Cette scène d’ouverture est importante, dans le sens où elle présente efficacement les deux personnages principaux. On ne parlera pas de héros, ici, mais plutôt de petites frappes qui aiment se la jouer et en remontrer aux gens engoncés dans leur ordinaire. À force, pourtant, ils se frottent à des caïds, des vrais durs à qui on ne la fait pas. Sur leurs traces, le lecteur parcourt les rues de Newark dans les années 60, leurs sombres recoins et leurs clubs mal famés.
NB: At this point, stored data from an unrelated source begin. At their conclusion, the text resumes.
(** C1, as the code has it: with a storage model whose leaves are distinct
    objects, [gather_requests] returns one request per usable device, in leaf
    order: the devices are the leaves that are not protected, have a non-zero
    size and, when any disks are selected, have all their disks among them.
    The request of a device is a declared one that resolves to it, or, when no
    declared request resolves to it, a new object with the path of the device,
    no reformat, the type and (when mountable) the mount point of its format.
    No reference is returned twice, and when the tree resolves the path of
    each leaf to that leaf no two returned requests resolve to the same
    device. *)
Theorem gather_requests_one_per_usable_device (s : State) (st : Storage) :
  _storage s = Some st ->
  (forall r, r ∈ _requests s -> is_Some (heap s !! r)) ->
  NoDup (map dev_id (leaves (devicetree st))) ->
  exists s' refs devices,
    gather_requests s = (s', Ok refs) /\
    devices `sublist_of` leaves (devicetree st) /\
    (forall d, d ∈ leaves (devicetree st) ->
       (d ∈ devices <-> spec_usable (_selected_disks s) d)) /\
    Forall2 (returned_for s s' (devicetree st) (_requests s)) devices refs /\
    NoDup refs /\
    (paths_resolve (devicetree st) -> distinct_devices s' (devicetree st) refs).
Proof.
  intros Hst Halloc Hnd.
  destruct (gather_requests_over_usable_devices s st Hst Halloc Hnd)
    as (s' & refs & Hrun & Hall & Hndr & Hres).
  exists s', refs, (usable_devices s st).
  split; [exact Hrun|]. split; [apply sublist_filter|]. split.
  { intros d Hd. unfold usable_devices. rewrite list_elem_of_filter, usable_spec. tauto. }
  split.
  { eapply Forall2_impl; [exact Hall|].
    intros d r [Hdecl|(Hnone & Hnew & Hno)]; [by left|]. right.
    split; [done|]. split; [|done].
    exists (created_request d). split; [done|]. apply created_request_synthesized. }
  split; [exact Hndr|].
  intros Hpaths. pose proof (Hres Hpaths) as Hnd'.
  intros i j r1 r2 d Hij H1 H2 Hr1 Hr2. apply Hij.
  assert (Hid : forall r, resolves_to s' (devicetree st) r d ->
                          resolved_id s' (devicetree st) r = Some (dev_id d)).
  { intros r. unfold resolves_to, resolved_id, device_is.
    destruct (resolve_device _ _) as [d'|]; [|done]. cbn.
    intros Heq. apply Nat.eqb_eq in Heq. by rewrite Heq. }
  apply (NoDup_lookup _ i j (Some (dev_id d)) Hnd').
  - by rewrite list_lookup_fmap, H1, <- (Hid r1 Hr1).
  - by rewrite list_lookup_fmap, H2, <- (Hid r2 Hr2).
Qed.

(** C9: [gather_requests] leaves the module as it was: the same list of
    request references, the same enabled flag, no signal emitted, and every
    object that was in the store keeps its contents (the call only adds the
    objects it creates). *)
Theorem gather_requests_leaves_module_unchanged (s : State) :
  let s' := fst (gather_requests s) in
  _requests s' = _requests s /\ _enabled s' = _enabled s /\
  emitted s' = emitted s /\
  (forall r v, heap s !! r = Some v -> heap s' !! r = Some v).
Proof.
  cbv zeta.
  assert (Hfr : frame s (fst (gather_requests s))).
  { unfold gather_requests, bind at 1, gets. unfold bind at 1.
    unfold _iterate_usable_devices, bind at 1, gets. unfold bind at 1, storage.
    destruct (_storage s) as [st|]; [|apply frame_refl].
    cbn. apply gather_loop_frame. }
  destruct Hfr as (He & Hr & _ & _ & Hem & Hsub).
  repeat split; try done. intros r v Hv. by apply (lookup_weaken _ _ _ _ Hv Hsub).
Qed.

End WithOrder.

(** The scenario of the specification, evaluated: the two declared requests
    in device order, then a new request for [sda3]. *)
Example gather_requests_scenario :
  let out := gather_requests scenario in
  snd out = Ok [7; 4; 8] /\
  deref (fst out) 8
  = {| mount_point := ""; device_spec := "/dev/sda3"; reformat := false;
       format_type := ""; format_options := ""; mount_options := "" |}.
Proof. vm_compute. split; reflexivity. Qed.

Lemma gather_requests_scenario_witness :
  exists s' refs devices,
    gather_requests scenario = (s', Ok refs) /\
    devices `sublist_of` leaves (devicetree scenario_storage) /\
    (forall d, d ∈ leaves (devicetree scenario_storage) ->
       (d ∈ devices <-> spec_usable (_selected_disks scenario) d)) /\
    Forall2 (returned_for scenario s' (devicetree scenario_storage) (_requests scenario))
      devices refs /\
    NoDup refs /\
    (paths_resolve (devicetree scenario_storage) ->
     distinct_devices s' (devicetree scenario_storage) refs).
Proof.
  apply (gather_requests_one_per_usable_device scenario scenario_storage).
  - reflexivity.
  - intros r Hr. apply list_elem_of_In in Hr. cbn in Hr.
    destruct Hr as [<-|[<-|[]]]; eexists; vm_compute; reflexivity.
  - apply (bool_decide_unpack _). vm_compute. exact I.
Defined.

(** C1, as the specification words it, fails for a storage model with two
    leaves under one path (two subvolumes of a volume): both get a new
    request with that path, and both requests resolve to the device the tree
    finds under it. *)
Lemma gather_requests_counterexample :
  ~ never_two_requests_for_a_device subvolumes subvolumes_storage.
Proof.
  intros Hnever.
  destruct (gather_requests subvolumes) as [s' [refs|e]] eqn:Hrun;
    vm_compute in Hrun; [|discriminate].
  injection Hrun as <- <-.
  eapply (Hnever _ _ ltac:(vm_compute; reflexivity) 0 1 _ _ (subvolume 1));
    [done|reflexivity|reflexivity|vm_compute; reflexivity|vm_compute; reflexivity].
Qed.

(** *** Kickstart round trip *)

Lemma request_of_mount_data_of_request (r : MountPointRequest) :
  request_of_mount_data (mount_data_of_request r) = r.
Proof. by destruct r. Qed.

Lemma mount_data_of_request_of_mount_data (m : MountData) :
  mount_data_of_request (request_of_mount_data m) = m.
Proof. by destruct m. Qed.

(** The loop of [process_kickstart] appends one new object per mount point,
    holding the fields of that mount point. *)
Lemma process_mount_points_spec (l : list MountData) :
  forall (acc : list Ref) (s : State),
    (forall r, r ∈ acc -> is_Some (heap s !! r)) ->
    exists s' refs,
      process_mount_points l acc s = (s', Ok refs) /\
      map (deref s') refs = map (deref s) acc ++ map request_of_mount_data l /\
      frame s s'.
Proof.
  induction l as [|m rest IH]; intros acc s Hacc.
  - exists s, acc. cbn. rewrite app_nil_r. auto using frame_refl.
  - cbn [process_mount_points]. unfold bind at 1.
    destruct (alloc_spec (request_of_mount_data m) s) as (s1 & r & -> & Hnone & Hheap & Hfr1).
    destruct (IH (acc ++ [r]) s1) as (s' & refs & Hrun & Hmap & Hfr).
    { intros q [Hq|Hq%list_elem_of_singleton]%elem_of_app.
      - destruct (Hacc q Hq) as [v Hv]. exists v.
        destruct Hfr1 as (_ & _ & _ & _ & _ & Hsub). by apply (lookup_weaken _ _ _ _ Hv Hsub).
      - subst q. rewrite Hheap, lookup_insert_eq. by eexists. }
    exists s', refs. split; [exact Hrun|]. split; [|by eapply frame_trans].
    rewrite Hmap, map_app. cbn [map]. rewrite <- app_assoc. cbn [app]. f_equal.
    + apply map_ext_in. intros q Hq%list_elem_of_In. by apply frame_deref, Hacc.
    + f_equal. unfold deref. by rewrite Hheap, lookup_total_insert_eq.
Qed.

(** What [process_kickstart] leaves in the module. *)
Lemma process_kickstart_spec (data : KickstartData) (s : State) :
  let s' := fst (process_kickstart data s) in
  _enabled s' = seen (mount data) /\
  contents s'
  = if seen (mount data) then map request_of_mount_data (mount_points (mount data))
    else [].
Proof.
  cbv zeta. unfold process_kickstart. destruct (seen (mount data)); cbn [negb].
  - destruct (process_mount_points_spec (mount_points (mount data)) [] s)
      as (s' & refs & Hrun & Hmap & _).
    { intros r Hr. by apply elem_of_nil in Hr. }
    unfold bind. rewrite Hrun. cbn. split; [reflexivity|].
    unfold contents. cbn. exact Hmap.
  - cbn. split; reflexivity.
Qed.

(** C5, as the code has it: the round trip gives back the enabled flag and
    the request list (same contents, same order) when the handler that
    [setup_kickstart] filled carries a [seen] flag equal to the module's enabled
    flag; [setup_kickstart] itself never sets that flag.  The module that
    processes the regenerated data may be any module. *)
Theorem kickstart_roundtrip_when_seen_matches
  (data handler : KickstartData) (s0 s0' : State) :
  let s1 := fst (process_kickstart data s0) in
  let data' := setup_kickstart s1 handler in
  let s2 := fst (process_kickstart data' s0') in
  seen (mount handler) = _enabled s1 ->
  _enabled s2 = _enabled s1 /\ contents s2 = contents s1.
Proof.
  cbv zeta. intros Hseen.
  destruct (process_kickstart_spec data s0) as [He1 Hc1]. cbv zeta in He1, Hc1.
  set (s1 := fst (process_kickstart data s0)) in *.
  destruct (process_kickstart_spec (setup_kickstart s1 handler) s0') as [He2 Hc2].
  cbv zeta in He2, Hc2. rewrite He2, Hc2. clear He2 Hc2.
  unfold setup_kickstart. destruct (_enabled s1) eqn:Hen; cbn [negb].
  - cbn. rewrite Hseen. split; [reflexivity|].
    unfold contents. rewrite map_map. apply map_ext. intros r.
    apply request_of_mount_data_of_request.
  - rewrite Hseen. split; [reflexivity|].
    rewrite Hc1. rewrite <- He1. reflexivity.
Qed.

Lemma kickstart_roundtrip_witness :
  let handler := {| mount := {| seen := true; mount_points := [] |} |} in
  let s1 := fst (process_kickstart one_mount initial) in
  let s2 := fst (process_kickstart (setup_kickstart s1 handler) initial) in
  _enabled s2 = _enabled s1 /\ contents s2 = contents s1.
Proof.
  exact (kickstart_roundtrip_when_seen_matches one_mount
           {| mount := {| seen := true; mount_points := [] |} |}
           initial initial eq_refl).
Defined.

(** C5, as the specification words it, fails: a handler that has parsed
    nothing has [seen = False], [setup_kickstart] leaves it so, and processing
    the regenerated data disables the module that one mount had enabled. *)
Lemma kickstart_roundtrip_counterexample :
  ~ roundtrip_law fresh_handler one_mount initial.
Proof.
  unfold roundtrip_law; cbv zeta. intros [Henabled _].
  vm_compute in Henabled. discriminate.
Qed.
L’atmosphère s’installe assez vite, pesante, servie par le trait jeté et violent de Brendan Leach. Cette noirceur est la caractéristique première de l’album, en même temps que son meilleur atout. Elle enveloppe les différents protagonistes d’une histoire somme toute classique, mais efficace. Découpage fluide et dialogues saisissants terminent de faire de ce one-shot au format resserré et approprié une réussite formelle incontestable.
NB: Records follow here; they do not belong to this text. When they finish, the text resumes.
(** With local selected, [think] never consults the cloud collaborator. *)
Lemma think_local_selected_no_cloud this prompt h :
  useCloudAPI this = false ->
  exists new,
    snd (think Math_random this prompt h) = (h ++ new)%list
    /\ count is_chat new = 0%nat
    /\ existsb (fun ev => match ev with EvIsConfigured => true | _ => false end)
         new = false.
Proof.
  intros H. rewrite (think_local_selected _ _ _ H).
  destruct (llm this) as [pipeline|] eqn:E.
  - rewrite (thinkWithLocalModel_loaded _ _ _ _ E). cbv zeta.
    unfold getErrorResponse.
    destruct (pipeline _ _ _) as [[|first rest]|e];
      [| destruct (too_short_or_strange _) |];
      rewrite ?random_element_run; cbn [snd];
      rewrite <- ?app_assoc; cbn [app];
      (eexists; split; [reflexivity|]; split; reflexivity).
  - rewrite (thinkWithLocalModel_unloaded _ _ _ E). cbn [snd].
    exists []. rewrite app_nil_r. split; [reflexivity|]. split; reflexivity.
Qed.

(** The handler always ends in a reply. *)
Lemma retry_local_returns this prompt h :
  exists v h', retry_local Math_random this prompt h = (Returns v, h').
Proof.
  unfold retry_local.
  destruct (thinkWithLocalModel _ _ _ _) as [[v|e] h']; [now exists v, h'|].
  unfold getErrorResponse. rewrite random_element_run. eauto.
Qed.

(** [think] always resolves: no path ends in a rejection. *)
Lemma think_never_rejects this prompt h :
  exists v h', think Math_random this prompt h = (Returns v, h').
Proof.
  destruct (useCloudAPI this) eqn:U.
  - destruct (cloud_isConfigured (cloudAPI this) h) eqn:C.
    + rewrite (think_cloud_configured _ _ _ U C). cbv zeta.
      destruct (cloud_chat _ _ _); [eauto | apply retry_local_returns].
    + rewrite (think_cloud_unconfigured _ _ _ U C).
      destruct (thinkWithLocalModel _ _ _ _) as [[v|e] h'];
        [eauto | apply retry_local_returns].
  - rewrite (think_local_selected _ _ _ U).
    destruct (thinkWithLocalModel _ _ _ _) as [[v|e] h']; [eauto|].
    unfold getErrorResponse. rewrite random_element_run. eauto.
Qed.

End Runs.

(** ** The claims on [think] *)

(** C1, as stated, fails on the cloud path: with the cloud selected and
    configured, [think] returns the text of [cloudAPI.chat] as it comes, and
    an empty answer of the provider is an empty reply. *)
Lemma C1_cloud_reply_is_returned_unsanitized :
  unit_interval Scenarios.half
  /\ fst (think Scenarios.half
            (Scenarios.bella Scenarios.silent_cloud
               (Some Scenarios.friendly_pipeline) true)
            "hello" [])
     = Returns (VString EmptyString)
  /\ degenerate EmptyString = true.
Proof.
  split; [|split; reflexivity].
  intros h. unfold Scenarios.half. split; [discriminate | reflexivity].
Qed.

(** C1, amended: for every utterance [think] resolves to a string, and the
    string is non-empty, not a single period and not white space only unless
    it is the answer of a successful cloud chat call, which is returned as
    the provider gave it. *)
Theorem think_reply_not_degenerate_unless_cloud_text
    Math_random this utterance h :
  unit_interval Math_random ->
  exists s h',
    think Math_random this utterance h = (Returns (VString s), h')
    /\ (degenerate s = false
        \/ (useCloudAPI this = true
            /\ cloud_isConfigured (cloudAPI this) h = true
            /\ cloud_chat (cloudAPI this) (h ++ [EvIsConfigured])%list
                 (enhancePromptForMode this utterance false)
               = Returns s)).
Proof.
  intros Hu.
  destruct (useCloudAPI this) eqn:U.
  - destruct (cloud_isConfigured (cloudAPI this) h) eqn:C.
    + rewrite (think_cloud_configured _ _ _ _ U C). cbv zeta.
      destruct (cloud_chat _ _ _) as [s|e] eqn:K.
      * exists s. eexists. split; [reflexivity|]. right. now repeat split.
      * destruct (retry_local_value Math_random this utterance
                    (h ++ [EvIsConfigured;
                           EvChat (enhancePromptForMode this utterance false)])
                    Hu) as (s & h' & -> & D).
        exists s, h'. split; [reflexivity | now left].
    + rewrite (think_cloud_unconfigured _ _ _ _ U C).
      pose proof (local_value Math_random this utterance
                    (h ++ [EvIsConfigured])%list) as L.
      destruct (thinkWithLocalModel _ _ _ _) as [[v|e] h1].
      * destruct (L v Hu eq_refl) as (s & -> & D).
        exists s, h1. split; [reflexivity | now left].
      * destruct (retry_local_value Math_random this utterance h1 Hu)
          as (s & h' & -> & D).
        exists s, h'. split; [reflexivity | now left].
  - rewrite (think_local_selected _ _ _ _ U).
    pose proof (local_value Math_random this utterance h) as L.
    destruct (thinkWithLocalModel _ _ _ _) as [[v|e] h1].
    + destruct (L v Hu eq_refl) as (s & -> & D).
      exists s, h1. split; [reflexivity | now left].
    + destruct (getErrorResponse_run Math_random this
                  (h1 ++ [thinking_error])%list Hu) as (s & -> & Hin).
      exists s. eexists. split; [reflexivity|]. left.
      now apply errorResponses_not_degenerate.
Qed.

Lemma think_reply_not_degenerate_unless_cloud_text_witness :
  unit_interval Scenarios.half
  /\ exists s h',
       think Scenarios.half
         (Scenarios.bella Scenarios.unconfigured_cloud
            (Some Scenarios.echo_pipeline) true)
         EmptyString [] = (Returns (VString s), h')
       /\ degenerate s = false.
Proof.
  assert (Hu : unit_interval Scenarios.half).
  { intros h. unfold Scenarios.half. split; [discriminate | reflexivity]. }
  split; [exact Hu|].
  destruct (think_reply_not_degenerate_unless_cloud_text Scenarios.half
              (Scenarios.bella Scenarios.unconfigured_cloud
                 (Some Scenarios.echo_pipeline) true)
              EmptyString [] Hu) as (s & h' & Hrun & [D | (_ & C & _)]).
  - now exists s, h'.
  - cbn in C. discriminate C.
Defined.

(** C2: with the cloud selected and configured, a failing chat call is
    followed by exactly one run of the local path (one fallback notice, no
    further chat call, at most one generation: one when a model is loaded).
    The reply is what that run returns, or, when it fails too, a member of
    the fixed apology pool; in both cases [think] resolves, it never
    rejects. *)
Theorem think_cloud_failure_one_local_fallback
    Math_random this utterance h e :
  unit_interval Math_random ->
  useCloudAPI this = true ->
  cloud_isConfigured (cloudAPI this) h = true ->
  cloud_chat (cloudAPI this) (h ++ [EvIsConfigured])
    (enhancePromptForMode this utterance false) = Throws e ->
  let attempted :=
    h ++ [EvIsConfigured; EvChat (enhancePromptForMode this utterance false);
          thinking_error; fallback_notice] in
  exists reply new,
    think Math_random this utterance h
    = (Returns (VString reply), attempted ++ new)
    /\ count is_chat new = 0%nat
    /\ count is_fallback_notice new = 0%nat
    /\ count is_generate new
       = match llm this with Some _ => 1%nat | None => 0%nat end
    /\ match thinkWithLocalModel Math_random this utterance attempted with
       | (Returns v, h') => v = VString reply /\ h' = attempted ++ new
       | (Throws _, h') =>
           In reply errorResponses
           /\ h' ++ [local_failed; EvRandom] = attempted ++ new
       end.
Proof.
  intros Hu U C K attempted.
  rewrite (think_cloud_configured _ _ _ _ U C). cbv zeta. rewrite K.
  unfold retry_local. rewrite <- app_assoc. cbn [app]. fold attempted.
  destruct (local_trace Math_random this utterance attempted)
    as (new & Hnew & G & Ch & F).
  pose proof (local_value Math_random this utterance attempted) as L.
  destruct (thinkWithLocalModel _ _ _ attempted) as [[v|e'] h'];
    cbn [fst snd] in *; subst h'.
  - destruct (L v Hu eq_refl) as (s & -> & _).
    exists s, new. repeat split; assumption.
  - destruct (getErrorResponse_run Math_random this
                ((attempted ++ new) ++ [local_failed]) Hu) as (s & -> & Hin).
    exists s, (new ++ [local_failed; EvRandom]).
    rewrite !count_app, G, Ch, F.
    rewrite <- !app_assoc. cbn [app].
    repeat split; try assumption; try apply Nat.add_0_r.
Qed.

Lemma think_cloud_failure_one_local_fallback_witness :
  exists reply,
    fst (think Scenarios.half
           (Scenarios.bella Scenarios.failing_cloud
              (Some Scenarios.broken_pipeline) true)
           "hi" [])
    = Returns (VString reply)
    /\ In reply errorResponses.
Proof.
  assert (Hu : unit_interval Scenarios.half).
  { intros h. unfold Scenarios.half. split; [discriminate | reflexivity]. }
  destruct (think_cloud_failure_one_local_fallback Scenarios.half
              (Scenarios.bella Scenarios.failing_cloud
                 (Some Scenarios.broken_pipeline) true)
              "hi" [] (BackendFailure "HTTP 500") Hu eq_refl eq_refl eq_refl)
    as (reply & new & Hrun & _ & _ & _ & Hlocal).
  exists reply. rewrite Hrun. split; [reflexivity|].
  exact (proj1 Hlocal).
Defined.

(** ** The claims on the local path *)





(** Each local template of [enhancePromptForMode] spells out the fragment
    of its mode. *)
Lemma local_templates_carry_fragment this utterance :
  In (currentMode this) modes ->
  includes (enhancePromptForMode this utterance true)
    (mode_fragment (currentMode this)) = true.
Proof.
  intros H. unfold enhancePromptForMode.
  destruct H as [<-|[<-|[<-|[]]]]; cbn [lookup englishPrompts String.eqb
    Ascii.eqb Bool.eqb mode_fragment].
  - apply (includes_middle "You are Bella, a friendly AI. "
             "Have a natural conversation").
  - apply (includes_middle "You are Bella, a helpful AI assistant. "
             "Respond naturally").
  - apply (includes_middle "You are Bella, a creative AI companion. "
             "Chat naturally").
Qed.

(** The prompt that [thinkWithLocalModel] hands to the generator is built
    from the utterance alone: [currentMode] is not read. *)
Lemma local_prompt_is_fixed Math_random this pipeline utterance h :
  llm this = Some pipeline ->
  generate_prompts (snd (thinkWithLocalModel Math_random this utterance h))
  = generate_prompts h ++ [englishPrompt utterance].
Proof.
  intros E. rewrite (thinkWithLocalModel_loaded _ _ _ _ _ E). cbv zeta.
  destruct (pipeline _ _ _) as [[|first rest]|e];
    [| destruct (too_short_or_strange _) |];
    cbn [snd app]; unfold generate_prompts; now rewrite flat_map_app.
Qed.

(** C4, at a failing input: after [setChatMode('creative')] succeeds, the
    prompt sent to the local generator for the utterance [hi] is the fixed
    template of [thinkWithLocalModel]. It lacks the creative fragment (and
    the casual one), which only [enhancePromptForMode(prompt, true)] would
    have supplied; that call is never made. *)
Lemma C4_local_prompt_lacks_mode_fragment :
  fst (setChatMode
         (Scenarios.bella Scenarios.unconfigured_cloud
            (Some Scenarios.echo_pipeline) false)
         (VString "creative")) = true
  /\ generate_prompts
       (snd (think Scenarios.half
               (snd (setChatMode
                       (Scenarios.bella Scenarios.unconfigured_cloud
                          (Some Scenarios.echo_pipeline) false)
                       (VString "creative")))
               "hi" []))
     = [englishPrompt "hi"]
  /\ includes (englishPrompt "hi") (mode_fragment "creative") = false
  /\ includes (englishPrompt "hi") (mode_fragment "casual") = false
  /\ includes
       (enhancePromptForMode
          (snd (setChatMode
                  (Scenarios.bella Scenarios.unconfigured_cloud
                     (Some Scenarios.echo_pipeline) false)
                  (VString "creative")))
          "hi" true)
       (mode_fragment "creative") = true.
Proof. repeat split. Qed.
Malgré tout, la déception pointe le bout de son nez une fois la dernière page tournée, comme s’il manquait quelque chose, un brin d’originalité ou de folie en plus, pour que cet Iron Bound marque durablement les esprits. Parce que si tout fonctionne et s’enchaîne, il n’en est pas moins vrai que le scénario suit un chemin balisé, entre fuite et attraction vis-à-vis d’un milieu interlope qui fascine autant qu’il effraie. Peut-être est-ce dans la personnalité et l’apparence de Gloria, fiancée de Bento, que se niche l’audace majeure de l’auteur, lui qui l’éloigne avec bonheur du cliché de la petite amie de malfrat. Même si c’est un peu court, disons que c’est déjà ça de pris…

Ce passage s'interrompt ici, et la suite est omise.